Delpini indica quindi alcuni punti chiave per “una visione condivisa che non sia violenta come una ideologia o precaria come un compromesso”, a partire dal ” riferimento a Di” che “è cancellato da gran parte della cultura occidentale. Mi sembra che l’esito di questa censura impoverisca enormemente il pensiero e cancelli il fondamento della speranza. Qui sta la radice antica dell’emergenza spirituale”. Delpini sottolinea quindi l’importanza delle “radici” e della “famiglia” che è “la cellula che genera la società e il suo futuro”. E ancora: Delpini richiama alla “vocazione alla fraternità tra le persone e all’amicizia tra i popoli”, che è “la visione alla quale papa Francesco ha dato il contributo più articolato e stimolante con l’enciclica Fratelli tutti” nella convinzione che “il complesso e polimorfo fenomeno della globalizzazione deve essere corretto per non consentire a una dinamica planetaria di ridursi a una logica di mercato determinata dai prezzi invece che dai valori, a una gestione dell’informazione finalizzata alla manipolazione, a una forma di colonialismo economico e culturale che mortifica e seduce l’umanità”. Delpini indica quindi la “condivisione”, la “fiducia” e la “modestia”, perché “lo stile saggio che i tempi richiedono è caratterizzato dalla modestia”, sottolinea indicando i fondamenti di una nuova visione comune.

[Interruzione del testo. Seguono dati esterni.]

(* ===== verification/Program.v ===== *)
(** * Transactions and programs

    Two monads the later components share.  [Tx] is one database transaction: a
    function of the tables that ends in a value and new tables, or in an error
    that rolls back.  [Prog] is a handler that makes several calls: between two of
    them others may change the tables, and any call may fail, with or without
    having taken effect ([Net]).
    Then the logic of what a program may call. *)

From Stdlib Require Import ZArith Lia String.
From stdpp Require Import base list strings relations.
From S2P Require Import Prelude.

Definition no_panic {E A} (r : res E A) : Prop := match r with Panic _ => False | _ => True end.

(** ** Transactions *)

Definition Tx (S E A : Type) : Type := S → res E (A * S).

Definition tret {S E A} (a : A) : Tx S E A := λ s, Ok (a, s).
Definition terr {S E A} (e : E) : Tx S E A := λ _, Err e.
Definition tlift {S E A} (r : res E A) : Tx S E A := λ s, a <-? r ; Ok (a, s).
Definition tbind {S E A B} (m : Tx S E A) (k : A → Tx S E B) : Tx S E B :=
  λ s, p <-? m s ; k p.1 p.2.
Definition tget {S E A} (f : S → A) : Tx S E A := λ s, Ok (f s, s).
Definition tmod {S E} (f : S → S) : Tx S E unit := λ s, Ok (tt, f s).
Definition tguard {S E} (b : bool) (e : E) : Tx S E unit := if b then tret tt else terr e.

Notation "x <-$ m ; k" := (tbind m (λ x, k))
  (at level 100, m at next level, k at level 200, right associativity) : patom_scope.
Notation "m ;;$ k" := (tbind m (λ _, k))
  (at level 100, k at level 200, right associativity) : patom_scope.

(** [run_as_user] / [run_privileged]: commit, or leave the tables as they were. *)
Definition trun {S E A} (m : Tx S E A) (s : S) : res E A * S :=
  match m s with
  | Ok (a, s') => (Ok a, s')
  | Err e => (Err e, s)
  | Panic p => (Panic p, s)
  end.
(** [id] is the fresh uuid, [now] the clock, [traceparent] the current span. *)
Definition enqueue_trigger_tx (fk_ok : PromptRequest → bool) (id : PromptRequestId)
    (now : Z) (traceparent : option str) (trig : NewTrigger) : M PromptRequestId :=
  receiver <-- resolve_agent_colleague (nt_acting_user_id trig) (nt_org_id trig)
                 (nt_receiver_agent_id trig) ;
  inserted <-- insert_request fk_ok (nt_acting_user_id trig)
                 (trigger_row id now traceparent trig receiver) ;
  match inserted with
  | Some rid =>
      match nt_root_request_id trig with
      | None => insert_dag rid (mkDag (nt_org_id trig) 0 MAX_DAG_TURNS now) ;;- ret rid
      | Some _ => ret rid
      end
  | None => λ d,
      match List.find (λ r, same_idem (nt_org_id trig)
                              (IdempotencyKey_as_str (nt_idempotency_key trig)) r
                            && is_member d (nt_acting_user_id trig) (pr_org_id r))
              (prompt_requests d) with
      | Some r => Ok (pr_id r, d)
      | None => Err (Db "RowNotFound")
      end
  end.

Definition enqueue_trigger_impl fk_ok id now traceparent trig (d : db)
    : res PromptError PromptRequestId * db :=
  run (enqueue_trigger_tx fk_ok id now traceparent trig) d.

(** ** Claim *)

(** [EXISTS (SELECT 1 FROM claim_leases WHERE claim_key = k AND leased_until > now)] *)
Definition has_live_lease (d : db) (now : Z) (k : ClaimKey) : bool :=
  match claim_leases d !! k with
  | Some l => (now <? cl_leased_until l)%Z
  | None => false
  end.

(** SQL: a NULL claim key matches no lease. *)
Definition claimable (d : db) (now : Z) (r : PromptRequest) : Prop :=
  pr_status r = Pending
  ∧ match claim_key r with Some k => has_live_lease d now k = false | None => True end.
#[export] Instance claimable_dec d now r : Decision (claimable d now r).
Proof. unfold claimable. destruct (claim_key r); apply _. Defined.

(** Oldest pending trigger whose claim key has no live lease. *)
Definition next_turn_candidate (d : db) (now : Z)
    : res PromptError (option (ClaimKey * OrgId * UserId)) :=
  match min_by pr_created_at (filter (claimable d now) (prompt_requests d)) with
  | None => Ok None
  | Some r =>
      match claim_key r, pr_acting_user_id r with
      | None, _ => Err (Db "decode claim_key: unexpected null")
      | Some _, None =>
          Err (Backend "trigger row missing acting_user_id")
      | Some k, Some u => Ok (Some (k, pr_org_id r, u))
      end
  end.

(** [INSERT ... VALUES (k, 1, org) ON CONFLICT DO UPDATE SET next_seq = next_seq + 1
    RETURNING next_seq] on a BIGINT column, decoded as a [u64]. *)
Definition bump_claim_seq (k : ClaimKey) (org : OrgId) : M Z := λ d,
  match claim_seq d !! k with
  | None => Ok (1%Z, set_seqs (<[k := mkClaimSeq 1 org]> (claim_seq d)) d)
  | Some s =>
      let n := (cs_next_seq s + 1)%Z in
      if (I64_MAX <? n)%Z then Err (Db "bigint out of range")
      else if (n <? 0)%Z then Err (Db "invariant: turn_seq must be non-negative")
      else Ok (n, set_seqs (<[k := mkClaimSeq n (cs_org_id s)]> (claim_seq d)) d)
  end.

Definition try_take_claim_lease (k : ClaimKey) (org : OrgId) (worker : WorkerId)
    (lease_seq deadline now : Z) : M bool := λ d,
  match claim_leases d !! k with
  | None =>
      Ok (true, set_leases (<[k := mkClaimLease org worker lease_seq deadline]>
                              (claim_leases d)) d)
  | Some l =>
      if (cl_leased_until l <=? now)%Z
      then Ok (true, set_leases (<[k := mkClaimLease (cl_org_id l) worker lease_seq deadline]>
                                   (claim_leases d)) d)
      else Ok (false, d)
  end.

Record DrainedTrigger := mkDrainedTrigger {
  dt_id : PromptRequestId;
  dt_kind : RequestKind;
  dt_thread_id : option ThreadId;
  dt_receiver_colleague_id : ColleagueId;
  dt_agent_id : option AgentId;
  dt_kind_payload : RequestKindPayload;
  dt_root_request_id : PromptRequestId }.

(** The [FROM colleagues rc WHERE rc.id = pr.receiver_colleague_id] join. *)
Definition receiver_row (d : db) (r : PromptRequest) : option Colleague :=
  List.find (λ c, bool_decide (co_id c = pr_receiver_colleague_id r)) (colleagues d).

Definition drainable (d : db) (k : ClaimKey) (r : PromptRequest) : Prop :=
  claim_key r = Some k ∧ pr_status r = Pending ∧ is_Some (receiver_row d r).
#[export] Instance drainable_dec d k r : Decision (drainable d k r).
Proof. unfold drainable. apply _. Defined.
(* ===== verification/QueueSafety.v ===== *)
(** * Safety of the prompt queue under interleaving

    The queue as a transition system: workers, producers and HTTP handlers take
    steps in any order, clocks are arbitrary per step, and a claim is two steps
    (the candidate read, then the rest of its transaction against tables that
    others may have changed meanwhile).  The ghost component is the list of
    committed drains. *)

From Stdlib Require Import ZArith Lia Ascii String.
From stdpp Require Import base gmap list strings sets relations.
From S2P Require Import Prelude Types Queue.

(** ** The transition system *)

(** A committed drain: the claim key, its fence value and the trigger ids. *)
Record Claim := mkClaim { cm_key : ClaimKey; cm_seq : Z; cm_ids : list PromptRequestId }.

Record sys := mkSys {
  sys_db : db;
  sys_reads : list (WorkerId * Z * (ClaimKey * OrgId * UserId));
  sys_claims : list Claim }.

(** The batch a claim transaction commits, if it drains one. *)
Definition drained_batch (timing : LeaseTiming) (worker : WorkerId) (now : Z)
    (cand : ClaimKey * OrgId * UserId) (d : db) : option Claim :=
  let '(k, org, _) := cand in
  match (run (claim_body timing worker now k org) d).1 with
  | Ok (Some (s, batch)) => Some (mkClaim k s (dt_id <$> batch))
  | _ => None
  end.

(** A receipt some worker was handed. *)
Definition receipt_of (rc : TurnReceipt) (c : Claim) : Prop :=
  rc_claim_key rc = cm_key c ∧ rc_lease_seq rc = cm_seq c ∧ rc_trigger_ids rc = cm_ids c.

(** What the other components may rewrite: the directory, memberships and the
    participations. *)
Definition same_queue (d d' : db) : Prop :=
  prompt_requests d' = prompt_requests d ∧ claim_leases d' = claim_leases d
  ∧ claim_seq d' = claim_seq d ∧ prompt_request_dags d' = prompt_request_dags d.

(** Labels single out the drains and the finalisations. *)
Inductive label :=
| LClaim (worker : WorkerId) (now : Z) (cand : ClaimKey * OrgId * UserId)
| LFinalise (c : Claim)
| LOther.

Inductive lstep (timing : LeaseTiming) : label → sys → sys → Prop :=
| step_enqueue fk_ok id now tp trig d rds cs :
    lstep timing LOther (mkSys d rds cs)
      (mkSys (enqueue_trigger_impl fk_ok id now tp trig d).2 rds cs)
| step_claim_read worker now cand d rds cs :
    next_turn_candidate d now = Ok (Some cand) →
    lstep timing LOther (mkSys d rds cs) (mkSys d ((worker, now, cand) :: rds) cs)
| step_claim_commit worker now cand d rds1 rds2 cs :
    lstep timing (LClaim worker now cand) (mkSys d (rds1 ++ (worker, now, cand) :: rds2) cs)
      (mkSys (claim_with timing worker now cand d).2 (rds1 ++ rds2)
         (match drained_batch timing worker now cand d with
          | Some c => c :: cs | None => cs end))
| step_finalise rc c status reason now d rds cs :
    c ∈ cs → receipt_of rc c → is_terminal status = true →
    lstep timing (LFinalise c) (mkSys d rds cs) (mkSys (finalise_turn rc status reason now d).2 rds cs)
| step_heartbeat rc c now d rds cs :
    c ∈ cs → receipt_of rc c →
    lstep timing LOther (mkSys d rds cs) (mkSys (heartbeat_turn_impl timing rc now d).2 rds cs)
| step_release rc c d rds cs :
    c ∈ cs → receipt_of rc c →
    lstep timing LOther (mkSys d rds cs) (mkSys (release_turn_impl rc d).2 rds cs)
| step_cancel id now d rds cs :
    lstep timing LOther (mkSys d rds cs) (mkSys (request_cancellation id now d).2 rds cs)
| step_bump visible root d rds cs :
    lstep timing LOther (mkSys d rds cs) (mkSys (bump_or_fail_in_tx visible root d).2 rds cs)
| step_scan_order rows d rds cs :
    rows ≡ₚ prompt_requests d →
    lstep timing LOther (mkSys d rds cs) (mkSys (set_requests rows d) rds cs)
| step_directory d' d rds cs :
    same_queue d d' → lstep timing LOther (mkSys d rds cs) (mkSys d' rds cs).
(* ===== verification/Worker.v ===== *)
(** * The worker's turn

    [runtime/worker.rs]: what a worker does with a claimed turn, as a program
    over the queue's tables and a trace of its calls.  What it does not control
    (the agent, other processes between two calls, storage faults, the clock) is
    the environment record. *)

From Stdlib Require Import ZArith Lia Ascii String.
From stdpp Require Import base gmap list strings sets relations.
From S2P Require Import Prelude Types Queue QueueSafety.

(** ** Limits and errors *)

Definition MAX_PINGPONG_RETRIES : nat := 2.

(** [agent_core/error.rs]; the payloads of wrapped errors are opaque. *)
Inductive AgentError :=
| AEProvider (e : str)
| AEInternal (msg : str)
| AEThread (e : str)
| AEBackground (e : str)
| AEMemory (e : str)
| AETodos (e : str)
| AETodosLoadTimeout
| AEHook (e : str)
| AEHookDenied (d : str)
| AEProviderTimeout
| AEToolTimeout (name : str)
| AEUnknownTool (name : str)
| AETooManyToolCalls (max : nat)
| AEMaxTurnsExceeded (n : Z)
| AEEmptyReply
| AEBillingExceeded (org : OrgId)
| AEOutOfCredit (org : OrgId)
| AECancelled.

(** [Display] of [AgentError]. *)
Definition AgentError_to_string `{UuidPrinter} (e : AgentError) : str :=
  match e with
  | AEProvider e => lit "provider: " ++ e
  | AEInternal m => lit "agent_core invariant: " ++ m
  | AEThread e => lit "thread: " ++ e
  | AEBackground e => lit "background: " ++ e
  | AEMemory e => lit "memory: " ++ e
  | AETodos e => lit "todos: " ++ e
  | AETodosLoadTimeout => lit "todos pre-turn read timed out"
  | AEHook e => lit "hook: " ++ e
  | AEHookDenied d => lit "hook denied: " ++ d
  | AEProviderTimeout => lit "provider call timed out"
  | AEToolTimeout n => lit "tool `" ++ n ++ lit "` timed out"
  | AEUnknownTool n => lit "model issued an unknown tool: " ++ n
  | AETooManyToolCalls n =>
      lit "model issued more than " ++ show_Z (Z.of_nat n) ++ lit " tool calls in a single turn"
  | AEMaxTurnsExceeded n =>
      lit "max turns (" ++ show_Z n ++ lit ") exceeded without final reply"
  | AEEmptyReply => lit "provider returned no usable content"
  | AEBillingExceeded o =>
      lit "org " ++ uuid_to_string o ++ lit " has exhausted its monthly spend budget"
  | AEOutOfCredit o => lit "org " ++ uuid_to_string o ++ lit " is out of platform credit"
  | AECancelled => lit "agent cancelled"
  end.

(** The match of [handle_agent_error]. *)
Definition reason_of_agent_error `{UuidPrinter} (err : AgentError) : FailureReason :=
  match err with
  | AECancelled => Cancelled
  | AEProviderTimeout | AETodosLoadTimeout => Timeout
  | AEHookDenied d => Hook d
  | AEBillingExceeded _ => BillingExceeded
  | AEOutOfCredit _ => OutOfCredit
  | e => Provider (AgentError_to_string e)
  end.

(** ** The world of one turn *)

Inductive event :=
| EStatuses (ids : list PromptRequestId)
| EResolveAgent (agent : AgentId)
| ESpawnWatchers
| EAbortWatchers
| EAttempt
| EBackground
| ENudge
| ECheckpoint (agent : AgentId) (thread : ThreadId) (upto : ThreadMessageId)
| EPublishFailure (id : PromptRequestId) (reason : FailureReason)
| EPublishDone (id : PromptRequestId)
| EClose (id : PromptRequestId)
| EMarkDone
| EMarkFailed (reason : FailureReason)
| EQuiescent (root : PromptRequestId)
| ERelease.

 POPULISMO CONDUCE A DISASTRI, NON ESISTONO SCORCIATOIE

Tra i temi sollevati dall’arcivescovo Mario Delpini nel Discorso alla Città, in Sant’Ambrogio, quello della capacità di decidere e ‘come’ farlo: “La nostra società complessa rischia di essere vittima della sua complessità. Come in una specie di babilonia confusa, tutti possono parlare e tutti possono essere ignorati. Ci si difende dallo smarrimento con l’indifferenza. Siamo invece chiamati e siamo capaci di affrontare l’emergenza spirituale con un fiducioso farci avanti: tocca a noi, tocca a noi tutti insieme” e “si dovrebbe trovare una via semplice, persuasiva, democratica per decidere. Infatti, la suscettibilità litigiosa, il puntiglio di difendere il punto di vista e l’interesse particolare, la complicità di una burocrazia cavillosa rendono i procedimenti decisionali di una lentezza scoraggiante e si finisce per compiere sforzi sproporzionati per produrre minuzie, aggiustamenti inadeguati, compromessi insoddisfacenti”.
“Non esistono però scorciatoie – ammonisce Delpini -. L’autoritarismo decisionista, la seduzione di personaggi carismatici, le scelte “facili” del populismo non rispettano la dignità delle persone e spesso conducono a disastri. Gli uomini e le donne di buona volontà sono chiamati ai percorsi lunghi della formazione, della riflessione, del dialogo costruttivo, della tessitura di alleanze convincenti”. Come buone esempio, Delpini cita l'”associazionismo di categorie” le “iniziative di solidarietà, tutte le forme di collaborazione tra istituzioni culturali, sociali, sindacali, politiche, scolastiche, finanziarie, l’impegno delle istituzioni pubbliche per coordinare forze e risorse presenti sul territorio conoscono procedure decisionali che producono buoni frutti. Lo stesso dialogo fraterno tra confessioni e Chiese cristiane è un esempio promettente, come pure gli sforzi per creare relazioni di conoscenza, di stima e di collaborazione tra le religioni, ormai presenti in modo plurale, come è ben visibile anche a Milano”. “Mi faccio voce della comunità della Chiesa ambrosiana per dichiarare la disponibilità a partecipare a tutti i livelli ai processi che si ispirano alla visione che diventa sogno condiviso e può dare forma alla comunità plurale”, le parole di Delpini.